茅ヶ崎の小学生が農業の魅力を発信
神奈川県茅ヶ崎市で小学生たちが「農業を憧れの職業に」との思いから、前例のない市役所掲示に挑戦した「耕さない畑のがっこう」が生まれました。この取り組みは、地域の農家とのつながりを深めつつ、子どもたち自身の手で未来の農業を描く特別な学びの場です。
きっかけは農家さんの言葉
皆が憧れる職業にするため、子どもたちはまず、農業の現状や課題を学ぶことから始まりました。茅ヶ崎市立梅田小学校の5年3組ではNPO法人ふるさとファーマーズによる出張授業が行われ、農家の声をリアルに体験することができる取り組みを行いました。
農家さんのインタビューを通じて「人手不足」や「売上」以上に響いてきたのは、「憧れ」との言葉でした。子どもたちは、農業に対して抱くイメージが非常に難しいことに気づき、もっと身近に感じられる機会を考えることにしました。
耕さない畑のがっこうの設立
農業に対する憧れを育むために、子どもたちは「農業を習い事にしよう」と提案し、「耕さない畑のがっこう」が生まれました。彼らの熱意で広がったこのプロジェクトは、掘り起こさない土づくりから始まり、自然のリズムを大切にする学びが育まれます。しかし、チラシを配っても集まった申し込みはゼロ。子どもたちの挑戦は続きました。
伝える方法と行政との連携
諦めず子どもたちは工夫を始めました。校内でポスターを貼り、個人にチラシを配布し、さらには市役所への掲示も求めるようになりました。 教育委員会との正式な協議を通じ、子どもたち自身がプレゼンテーションを行う機会が設けられました。
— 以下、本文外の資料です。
(* ===== verification/IoPollInv.v ===== *)
(** * The poll back ends: what is waited for

    A descriptor from which something can still be read is waited for, and so is one
    to which something is to be written, except between the report of an event and its
    handling. *)
From S2P Require Import Prelude Refs Iofd IofdInv IofdKeep IofdRead IofdStream IofdLife IoPoll.
#[local] Open Scope aosl_scope.

(** Another account of what is pending. *)
Lemma ioinv_switch `{IoEnv} (D1 D2 : Unheard) F w :
  (forall fd f o, attached_fds w !! fd = Some f -> io_objs w !! f = Some o -> @hears _ D1 fd f o -> @hears _ D2 fd f o) -> @ioinv _ D1 F w -> @ioinv _ D2 F w.
Proof. intros Hs [U R L N T Ti C B K G W]. split; try done. intros fd f o Hf Ho. by apply Hs, (G fd f o). Qed.

(** ** The end of a round of reading *)

Section Read.
Context `{IoEnv, Unheard} (F : list Z) (q f : Z) (Hf : f ∈ F).
Abbreviation at_ := (IofdRead.at_ F f).

(** If the object can still be found, it is waited for. *)
Definition heard (w : ioworld) : Prop := forall fd o, attached_fds w !! fd = Some f -> io_objs w !! f = Some o -> loud o.
Lemma heard_gone w : (forall fd, attached_fds w !! fd <> Some f) -> heard w.
Proof. intros Hg fd o Ht. by destruct (Hg fd). Qed.
(** A packet step that returns an error has closed the descriptor. *)
Lemma packet_step_error w o : at_ w o -> c_q (f_conf o) = q -> wp (packet_step q f) w (fun r w' => match r with Return e => e <> 0 -> forall fd, attached_fds w' !! fd <> Some f | _ => True end).
Proof.
  intros Ha Hq. unfold packet_step. apply wp_bind. eapply get_f_wp; [apply Ha|]. set (check := c_chk (f_conf o) && (0 <? f_tail o - f_data o)). apply wp_bind.
  match goal with |- wp ?m _ _ => assert (wp m w (fun k w1 => (check = false -> k = f_tail o - f_data o) /\ exists o1, at_ w1 o1 /\ same_read o o1)) as Hchk end.
  { destruct check; [|apply wp_ret; split; [done|]; by exists o]. eapply wp_mono; [eapply (cb_wp F q f Hf), Ha|]. cbn beta. intros k w1 (_ & _ & _ & _ & Ho1). done. }
  eapply wp_mono; [exact Hchk|]. cbn beta. clear Hchk. intros k w1 (Hall & o1 & A1 & (S1 & S2 & S3 & S4 & _)). apply wp_bind. eapply get_f_wp; [apply A1|].
  destruct (check && aosl_fd_invalid _); [apply wp_ret; intros []; done|]. destruct (check && _) eqn:Hbad.
  { apply wp_bind. eapply wp_mono; [eapply (event_gone F q f Hf); [exact A1|congruence]|]. cbn beta. intros _ w2 Hg. by apply wp_ret. }
  assert (0 <= k <= f_tail o1 - f_data o1) as Hk.
  { pose proof (bo_window _ (at_bufs _ _ _ _ A1)). destruct check; cbn [andb] in Hbad; [|rewrite Hall by done; rewrite S3, S4; pose proof (bo_window _ (at_bufs _ _ _ _ Ha)); lia].
    apply orb_false_iff in Hbad as [?%Z.ltb_ge ?%Z.ltb_ge]. lia. }
  apply wp_bind. match goal with |- wp ?m _ _ => assert (wp m w1 (fun _ w2 => exists o2, at_ w2 o2)) as Hgive end.
  { destruct ((0 <? k) || _); [|apply wp_ret; by exists o1]. eapply wp_mono; [eapply (deliver_wp F q f Hf); [exact A1|done]|]. cbn beta. intros closed w2 (o2 & w2' & ds & (o3 & A3 & _) & _). by exists o3. }
  eapply wp_mono; [exact Hgive|]. cbn beta. intros closed w2 (o2 & A2). destruct closed; [apply wp_ret; intros []; done|]. apply wp_bind. eapply get_f_wp; [apply A2|].
  destruct (has_flag (f_flags o2) _); [destruct (c_chk (f_conf o2)); [apply wp_ret; intros []; done|apply wp_bind; eapply mod_f_wp; [apply A2|]; by apply wp_ret]|]. apply wp_ret. by destruct (k =? 0).
Qed.

Lemma read_packets_heard : forall fuel w o, at_ w o -> c_q (f_conf o) = q -> f_tail o - f_data o < Z.of_nat fuel ->
  wp (read_packets fuel q f) w (fun r w' => exists o', at_ w' o' /\ io_tick w <= io_tick w' /\ f_conf o' = f_conf o /\ match r with Next => False | Again => True | Return _ => heard w' /\ (c_chk (f_conf o) = false -> forall fd, attached_fds w' !! fd <> Some f) end).
Proof.
  induction fuel as [|fuel IH]; intros w o Ha Hq Hl; [pose proof (bo_window _ (at_bufs _ _ _ _ Ha)); lia|]. cbn [read_packets]. apply wp_bind.
  eapply wp_mono; [apply wp_conj; [apply (packet_step_wp F q f Hf w o Ha)|by apply (packet_step_error w o)]|]. cbn beta. intros r w1 [(o1 & A1 & Ht & C1 & T1 & _ & S1 & _) Herr]. destruct r as [| |e].
  - destruct S1 as (? & ? & _). eapply wp_mono; [apply (IH w1 o1 A1); [congruence|lia]|]. cbn beta. intros r w2 (o2 & A2 & Ht2 & C2 & Hr). exists o2. split; [done|]. split; [lia|]. split; [congruence|]. by rewrite <-C1.
  - apply wp_ret. by exists o1.
  - apply wp_ret. exists o1. split; [done|]. split; [done|]. split; [done|]. destruct (decide (e = 0)) as [E0|E0]; [|split; [by apply heard_gone, Herr|intros _; by apply Herr]].
    destruct (S1 E0) as [Hc|(_ & Hz & Hc & _)]; [split; [eapply heard_gone, (closed_gone F); done|intros _; by eapply (closed_gone F)]|]. split; [|congruence]. intros fd o2 _ E2. destruct A1 as [_ E1]. rewrite E1 in E2. injection E2 as <-. do 3 right. split; [congruence|exact Hz].
Qed.

End Read.

Lemma in_set x : has_flag (Z.lor x AOSL_POLLIN) AOSL_POLLIN = true.
Proof. change AOSL_POLLIN with (2 ^ 0). rewrite has_flag_bit, Z.lor_spec by lia. apply orb_true_r. Qed.
Lemma out_set x : has_flag (Z.lor x AOSL_POLLOUT) AOSL_POLLOUT = true.
Proof. change AOSL_POLLOUT with (2 ^ 1). rewrite has_flag_bit, Z.lor_spec by lia. apply orb_true_r. Qed.

(** ** One event *)

Section Event.
Context `{IoEnv} (F : list Z) (q piper f fd : Z) (rest : list (Z * Z * Z)).
(** The event [ev] of [f], and others after it. *)
Definition upto (ev : Z) : Unheard := MkUnheard q piper ((fd, f, ev) :: rest).
Definition handled : Unheard := MkUnheard q piper rest.

Lemma pending_upto ev g h o b : @pending (upto ev) g h o b <-> (c_q (f_conf o) = q /\ g = fd /\ h = f /\ has_flag ev b = true) \/ @pending handled g h o b.
Proof.
  unfold pending. cbn. split.
  - intros [?|(Hq & e & Hin & Hb)]; [by right; left|]. apply elem_of_cons in Hin as [[= -> -> ->]|Hin]; [by left|]. right. right. split; [done|]. by exists e.
  - intros [(Hq & -> & -> & Hb)|[?|(Hq & e & Hin & Hb)]]; [right|by left|right]; (split; [done|]); [exists ev|exists e]; (split; [set_solver|done]).
Qed.

Lemma in_written ev : has_flag (Z.ldiff ev AOSL_POLLOUT) AOSL_POLLIN = has_flag ev AOSL_POLLIN.
Proof. by apply (flag_ldiff _ _ 0). Qed.
Lemma out_written ev : has_flag (Z.ldiff ev AOSL_POLLOUT) AOSL_POLLOUT = false.
Proof. change AOSL_POLLOUT with (2 ^ 1). rewrite has_flag_bit, Z.ldiff_spec, Z.pow2_bits_true by lia. apply andb_false_r. Qed.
市役所に掲示されることは通常ありませんが、彼らの熱意が認められ、ついには公式にポスターを掲示する運びに至ります。これにより、農業に対する興味関心が一気に高まりました。
「耕さない畑のがっこう」の初開催
2月22日、ついに第一回の「耕さない畑のがっこう」が始まりました。予定していた定員を超える14名が参加し、当日は子どもたちが受付や進行を行うなど、自ら主体的に活動する姿が印象的でした。教室全体に温かい雰囲気が広がり、子ども同士のつながりが生まれました。
持続可能な農業教育の展望
この取り組みは単なる体験学習ではなく、学校や地域農家、NPO、行政が協力して構築した新しい教育モデルです。「小さな革命」とも言えるこの活動は、小学生たちの声が地域を動かす力となることを示しています。
子どもたちから始まったこの流れは、今後さらに広がっていく可能性があります。地域を支える大人たちの協力もあり、農業に対する憧れや興味を育て、次世代へと繋げる取り組みが進むことでしょう。これからも、子どもたちの声と行動が地域を変える躍動を続けます。今後の展開が楽しみです。